When an individual goes to inpatient treatment, they are essentially booked into a rehabilitation facility for a certain amount of days. Many inpatient programs average an initial 30-day intake. During this time, the addict or alcoholic not only detoxes, but also receives supervised care around the clock with recovery education and support.
Patients will be able to attend group sessions while in rehab and be educated on their addiction. In order to practice real-life sobriety outside the treatment center, patients are given the suggestions and tools to use in everyday life to help live a long life in recovery.
Outpatient Treatment (IOP)
When someone attends IOP (Intensive Outpatient Treatment), they are living outside of the facility at their own locations, but are required to come to the treatment center for group sessions which can take place several times a week. Similar to group sessions for those in inpatient treatment, these outpatient group sessions also receive the proper education and tools to help live a long sober life.

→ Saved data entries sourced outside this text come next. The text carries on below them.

(** C1 (as amended): on a run of [processShow] that gets through, the
    file written holds the union, without repetition, of the tracks of
    the existing file (none if absent or unparseable) and the tracks
    fetched, tracks being compared through their fingerprints, that is
    as objects (fields and property order).  Whenever every track of
    the existing file has its properties in the order artist, title,
    this is the union under field equality, and every track of the file
    written has that order again.  And a second run of [main] leaves
    every output file as the first run left it. *)
Theorem merge_on_write_idempotent :
  (∀ fuel show dir w w',
     processShow_try fuel show dir w = Returns tt w' →
     ∃ fetched w1 out,
       fetch_show_tracks fuel show w = Returns fetched w1 ∧
       files w' !! filePath (show_name show) dir = Some (Json (JTracks out)) ∧
       dedup_union out (existing_tracks w (filePath (show_name show) dir)) fetched ∧
       ((∀ t, t ∈ existing_tracks w (filePath (show_name show) dir) →
              key_order t = ArtistTitle) →
        dedup_union_by_fields out
          (existing_tracks w (filePath (show_name show) dir)) fetched ∧
        (∀ t, t ∈ out → key_order t = ArtistTitle))) ∧
  (∀ fuel1 fuel2 inputData w0 w1 w2,
     final (main fuel1 inputData w0) = Some w1 →
     final (main fuel2 inputData w1) = Some w2 →
     files w2 = files w1).
Proof.
  split; [|apply main_twice].
  intros fuel show dir w w' (fetched & w1 & Hfetch & Hfiles & ->)%processShow_try_returns.
  exists fetched, w1, (merge (existing_tracks w (filePath (show_name show) dir)) fetched).
  assert (existing_tracks w1 (filePath (show_name show) dir)
          = existing_tracks w (filePath (show_name show) dir)) as Hex.
  { unfold existing_tracks. by rewrite Hfiles. }
  assert (∀ t, t ∈ fetched → key_order t = ArtistTitle) as Hfetched.
  { intros t Ht. by eapply fetch_show_tracks_key_order. }
  split_and!; [done| |apply merge_dedup_union|].
  - rewrite files_checkpointed_world. unfold saved_world. simpl.
    by rewrite lookup_insert_eq, Hex.
  - intros Horder. split.
    + by apply dedup_union_same_order; [apply merge_dedup_union|..].
    + intros t Ht. apply merge_dedup_union in Ht as [?|?]; auto.
Qed.

Lemma merge_on_write_field_equality_fails :
  ¬ (∀ fuel show dir w w' fetched w1 out,
       processShow_try fuel show dir w = Returns tt w' →
       fetch_show_tracks fuel show w = Returns fetched w1 →
       files w' !! filePath (show_name show) dir = Some (Json (JTracks out)) →
       dedup_union_by_fields out
         (existing_tracks w (filePath (show_name show) dir)) fetched).
Proof.
  intros H.
  assert (dedup_union_by_fields
            [Sample.track_AT_title_first; Sample.track_AT; Sample.track_AT_spaced]
            [Sample.track_AT_title_first] [Sample.track_AT; Sample.track_AT_spaced])
    as (Huniq & _).
  { eapply (H 2 Sample.show_foo Sample.folder Sample.world_title_first);
      vm_compute; reflexivity. }
  specialize (Huniq 0 1 Sample.track_AT_title_first Sample.track_AT
                eq_refl eq_refl (conj eq_refl eq_refl)).
  discriminate Huniq.
Qed.

Lemma merge_on_write_idempotent_witness :
  files (Sample.run (Sample.run Sample.world_older_track))
  = files (Sample.run Sample.world_older_track).
Proof.
  apply (proj2 merge_on_write_idempotent 2 2 Sample.catalog Sample.world_older_track);
    vm_compute; reflexivity.
Defined.

Lemma pages_served_from_0 e showPath pages :
  pages_served e showPath pages ↔ pages_served_from e showPath 0 pages.
Proof. done. Qed.

(** C2: for a show that is not a guest show, [fetchAllEpisodes] returns
    exactly when the upstream serves non-empty pages at offsets 0, 12,
    ... followed by an empty page (and the model's fuel covers them); it
    then returns the pages in page order and has requested the offsets
    0, 12, ... up to that of the empty page, each with limit 12. *)
Theorem fetchAllEpisodes_pagination fuel showPath w episodes w' :
  fetchAllEpisodes fuel showPath false w = Returns episodes w' ↔
  ∃ pages, pages_served (env w) showPath pages ∧ length pages < fuel ∧
           episodes = concat pages ∧
           w' = set_requests (requests w ++ page_urls showPath (S (length pages))) w.
Proof.
  unfold fetchAllEpisodes.
  change 0 with (0 * limit). rewrite fetch_pages_returns.
  by setoid_rewrite pages_served_from_0.
Qed.

Lemma fetchAllEpisodes_pagination_witness :
  ∃ episodes w',
    fetchAllEpisodes 3 "/shows/foo" false (Sample.fresh Sample.env_two_pages)
    = Returns episodes w' ∧
    length episodes = 24 ∧ length (requests w') = 3 ∧
    requests w' = [episodes_url "/shows/foo" 0; episodes_url "/shows/foo" 12;
                   episodes_url "/shows/foo" 24].
Proof.
  eexists _, _. split.
  - apply (proj2 (fetchAllEpisodes_pagination 3 "/shows/foo"
                    (Sample.fresh Sample.env_two_pages) _ _)).
    exists [Sample.full_page; Sample.full_page]. split_and!.
    + split.
      * intros [|[|k]] page Hk.
        -- injection Hk as <-. vm_compute. done.
        -- injection Hk as <-. vm_compute. done.
        -- done.
      * vm_compute. reflexivity.
    + simpl. lia.
    + reflexivity.
    + reflexivity.
  - vm_compute. done.
Defined.

(** C3: when fetching the episodes or the tracklists, merging or
    writing the output file throws, [processShow] catches the
    exception and returns; the checkpoint, in memory and on disk, and
    the output tree are as before; and the crawl goes on with the
    shows and mixtapes that follow. *)
Theorem processShow_failure_isolated fuel show dir w e w1 :
  (deduplicatedTracks ← fetch_show_tracks fuel show;
   saveTracklist (show_name show) deduplicatedTracks dir) w = Throws e w1 →
  processShow fuel show dir w = Returns tt w1 ∧
  checkpoint w1 = checkpoint w ∧
  checkpoint_json w1 = checkpoint_json w ∧
  files w1 = files w ∧
  ∀ rest ms,
    checkpoint_truthy (checkpoint w) (show_name show) = false →
    (main_credits fuel dir (show :: rest);; main_mixtapes fuel ms) w
    = (main_credits fuel dir rest;; main_mixtapes fuel ms) w1.
Proof.
  intros Hthrows.
  assert (processShow fuel show dir w = Returns tt w1 ∧
          ∃ urls, w1 = set_requests (requests w ++ urls) w) as [Hcaught [urls ->]].
  { revert Hthrows. unfold processShow, processShow_try, try_catch.
    unfold mbind at 1 2 3 4 5. unfold M_bind.
    pose proof (fetch_show_tracks_frame fuel show w) as Hframe.
    destruct (fetch_show_tracks fuel show w) as [fetched w2|e2 w2|]; [| |done].
    - destruct Hframe as [urls ->]. rewrite saveTracklist_outcome.
      case_decide; [intros [= <- <-]; eauto|].
      destruct (writable _ _); [done|]. intros [= <- <-]; eauto.
    - destruct Hframe as [urls ->]. intros [= <- <-]; eauto. }
  split_and!; [done..|].
  intros rest ms Hnot. unfold mbind, M_bind.
  by rewrite main_credits_cons, Hnot, Hcaught.
Qed.

Lemma processShow_failure_isolated_witness :
  processShow 2 Sample.show_bar Sample.folder (Sample.fresh Sample.env_foo)
  = Returns tt (set_requests [episodes_url "/shows/bar" 0] (Sample.fresh Sample.env_foo)) ∧
  (main_credits 2 Sample.folder [Sample.show_bar; Sample.show_foo];;
   main_mixtapes 2 []) (Sample.fresh Sample.env_foo)
  = (main_credits 2 Sample.folder [Sample.show_foo];; main_mixtapes 2 [])
      (set_requests [episodes_url "/shows/bar" 0] (Sample.fresh Sample.env_foo)).
Proof.
  destruct (processShow_failure_isolated 2 Sample.show_bar Sample.folder
              (Sample.fresh Sample.env_foo)
              (RequestFailed (episodes_url "/shows/bar" 0))
              (set_requests [episodes_url "/shows/bar" 0] (Sample.fresh Sample.env_foo)))
    as (Hcaught & _ & _ & _ & Hnext).
  - vm_compute. reflexivity.
  - split; [exact Hcaught|].
    apply Hnext. vm_compute. reflexivity.
Defined.

(** When everything up to the output file went through and it is the
    checkpoint file that cannot be written, the exception is caught as
    well, with the flag already set in memory. *)
Remark processShow_checkpoint_write_fails fuel show dir w fetched w1 w2 :
  fetch_show_tracks fuel show w = Returns fetched w1 →
  saveTracklist (show_name show) fetched dir w1 = Returns tt w2 →
  writable (env w) "checkpoint.json" = false →
  ∃ w', processShow fuel show dir w = Returns tt w' ∧
        checkpoint w' = checkpoint_assign (checkpoint w) (show_name show) ∧
        checkpoint_json w' = checkpoint_json w.
Proof.
  intros Hfetch Hsave Hck. rewrite processShow_outcome, Hfetch.
  pose proof (fetch_show_tracks_frame fuel show w) as Hframe.
  rewrite Hfetch in Hframe. destruct Hframe as [urls ->].
  revert Hsave. rewrite saveTracklist_outcome. unfold after_fetch.
  case_decide; [done|]. destruct (writable _ (filePath _ _)); [|done].
  intros _. eexists. split; [done|].
  unfold checkpointed_world. simpl. by rewrite Hck.
Qed.

(** C5: for a guest show [fetchAllEpisodes] requests nothing and
    returns one episode, whose only link has rel "tracklist" and href
    [baseUrl], the show's path and "/tracklist". *)
Theorem fetchAllEpisodes_guest fuel showPath w :
  fetchAllEpisodes fuel showPath true w
  = Returns [mkEpisode "" [mkLink "tracklist" (baseUrl +:+ showPath +:+ "/tracklist")]] w.
Proof. done. Qed.

(** ** Flags survive the loops *)

Lemma main_credits_marked fuel dir cs w w' name :
  main_credits fuel dir cs w = Returns tt w' →
  checkpoint w !! name = Some true → checkpoint w' !! name = Some true.
Proof.
  revert w. induction cs as [|credit rest IH]; intros w; [by intros [= <-]|].
  rewrite main_credits_cons. destruct (checkpoint_truthy _ _); [apply IH|].
  destruct (processShow fuel credit dir w) as [[] w1|e1 w1|] eqn:Hstep; [|done..].
  intros Hrest Hmark. eapply IH; [done|].
  apply processShow_step in Hstep as (_ & _ & [->| ->] & _); [done|].
  by apply checkpoint_assign_marked.
Qed.

Lemma checkpoint_truthy_marked ck name :
  ck !! name = Some true → checkpoint_truthy ck name = true.
Proof. unfold checkpoint_truthy. by intros ->. Qed.

Lemma main_credits_skip fuel dir pre show post w :
  checkpoint w !! show_name show = Some true →
  main_credits fuel dir (pre ++ show :: post) w = main_credits fuel dir (pre ++ post) w.
Proof.
  revert w. induction pre as [|credit pre IH]; intros w Hmark.
  { simpl app. by rewrite main_credits_cons, checkpoint_truthy_marked. }
  rewrite <- !app_comm_cons, !main_credits_cons.
  destruct (checkpoint_truthy _ _); [by apply IH|].
  destruct (processShow fuel credit dir w) as [[] w1|e1 w1|] eqn:Hstep; [|done..].
  apply IH. apply processShow_step in Hstep as (_ & _ & [->| ->] & _); [done|].
  by apply checkpoint_assign_marked.
Qed.

Lemma main_mixtapes_skip fuel before alias pre show post after w :
  checkpoint w !! show_name show = Some true →
  main_mixtapes fuel (before ++ mkMixtape alias (pre ++ show :: post) :: after) w
  = main_mixtapes fuel (before ++ mkMixtape alias (pre ++ post) :: after) w.
Proof.
  revert w. induction before as [|mixtape before IH]; intros w Hmark.
  { simpl app. rewrite !main_mixtapes_cons. simpl.
    by rewrite main_credits_skip. }
  rewrite <- !app_comm_cons, !main_mixtapes_cons.
  destruct (mkdir_ok _ _); [|done].
  destruct (main_credits _ _ _ w) as [[] w1|e1 w1|] eqn:Hcs; [|done..].
  apply IH. by eapply main_credits_marked.
Qed.

(** C6: a show that the loaded checkpoint marks done is passed over: the
    run is the run of the catalog without that show, so it requests
    nothing and writes nothing on its account. *)
Theorem checkpoint_skip fuel before alias pre show post after w ck0 :
  checkpoint_json w = Some ck0 →
  ck0 !! show_name show = Some true →
  main fuel (before ++ mkMixtape alias (pre ++ show :: post) :: after) w
  = main fuel (before ++ mkMixtape alias (pre ++ post) :: after) w.
Proof.
  intros Hjson Hmark. unfold main, load_checkpoint. munfold. simpl.
  apply main_mixtapes_skip. simpl. by rewrite Hjson.
Qed.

Because this form of rehabilitation requires the individual to attend the sessions, there is a lot more responsibility on their part to make sure they show up as required.
Which Treatment Program is Best?
This question does not have the same answer for everyone. Every person's addiction is different, as is their personal recovery plan. Depending on what factors are going on in the alcoholic or addict's life, depends on which treatment program is most appropriate for them.

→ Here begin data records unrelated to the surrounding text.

(** X16: gtk_popover_get_modal returns the value last given to
    gtk_popover_set_modal, which no request changes.  Setting the value
    the popover already has changes nothing.  Otherwise the state, the
    visible flag and the widget are untouched and closed is not emitted;
    nothing at all is emitted on a widget that is not visible, and on a
    visible one with a window the grab is taken (and the focus of the
    window saved) when modality is switched on and released (and the
    saved focus forgotten) when it is switched off. *)
Theorem set_modal_applies_modality :
  forall (reqs : list (Env * Request)) (e : Env) (is_visible m : bool)
         (p : GtkPopover),
    let q := gtk_popover_set_modal e is_visible m p in
    gtk_popover_get_modal q = m /\
    gtk_popover_get_modal (run reqs q) = m /\
    (modal (priv p) = m -> q = p) /\
    state (priv q) = state (priv p) /\
    visible (priv q) = visible (priv p) /\
    wdg q = wdg p /\
    exists effects,
      trace q = trace p ++ effects /\
      closed_count effects = 0%nat /\
      (is_visible = false -> effects = []) /\
      (is_visible = true -> modal (priv p) <> m -> window (priv p) <> None ->
       if m
       then In GrabAdd effects /\ prev_focus_widget (priv q) = window_focus e
       else In GrabRemove effects /\ prev_focus_widget (priv q) = None).
Proof.
  intros reqs e is_visible m p q.
  assert (Hrun : modal (priv (run reqs q)) = modal (priv q)).
  { apply (kept_run bool modal (fun _ => false)); try reflexivity.
    clear. induction reqs; [reflexivity|exact IHreqs]. }
  unfold gtk_popover_get_modal. rewrite Hrun. clear Hrun.
  subst q. unfold gtk_popover_set_modal.
  destruct (Bool.eqb (modal (priv p)) m) eqn:Heq.
  - apply Bool.eqb_prop in Heq.
    repeat split; try assumption; try reflexivity.
    exists []. rewrite app_nil_r.
    repeat split; try reflexivity. intros _ Hne. contradiction.
  - apply Bool.eqb_false_iff in Heq. cbv zeta. fields.
    destruct is_visible.
    + unfold gtk_popover_apply_modality, popover_unset_prev_focus. fields.
      destruct (window (priv p)) as [win|] eqn:Hwin.
      * destruct m; fields.
        -- repeat split; try reflexivity; try contradiction.
           exists [GrabAdd; WindowSetFocusNull; GrabFocusPopover;
                   ConnectWindowHandlers].
           split; [rewrite <- !app_assoc; reflexivity|].
           split; [reflexivity|]. split; [discriminate|].
           intros _ _ _. split; [left; reflexivity|reflexivity].
        -- destruct (prev_focus_widget (priv p)) as [w|] eqn:Hpf;
             [destruct (is_drawable e w); [destruct (is_entry e w)|]|];
             fields; rewrite ?Hpf; cbv iota; fields;
             (repeat split; try reflexivity; try contradiction);
             eexists;
             (split; [rewrite <- !app_assoc; reflexivity|]);
             (split; [reflexivity|]); (split; [discriminate|]);
             intros _ _ _;
             (split; [right; left; reflexivity|rewrite ?Hpf; reflexivity]).
      * repeat split; try reflexivity; try contradiction.
        exists []. rewrite app_nil_r.
        repeat split; try reflexivity. intros _ _ Hw. contradiction.
    + fields. repeat split; try reflexivity; try contradiction.
      exists []. rewrite app_nil_r.
      repeat split; try reflexivity. discriminate.
Qed.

Inpatient is best for those struggling with detox and being able to get a good start in recovery without constant supervision.
Outpatient is best when the addict or alcoholic is both ready and willing to quit drinking or using drugs, and is showing a good effort in attending AA or NA meetings, getting a sponsor, working the steps. Even if they are not doing all these things yet, if they are willing to, then outpatient treatment may be a better choice for them.
Many times this decision cannot be made by the individual because of phases like denial, or if they are struggling to be honest with themselves. All in all, this decision is best left to a professional who can determine which treatment would be best for the individual.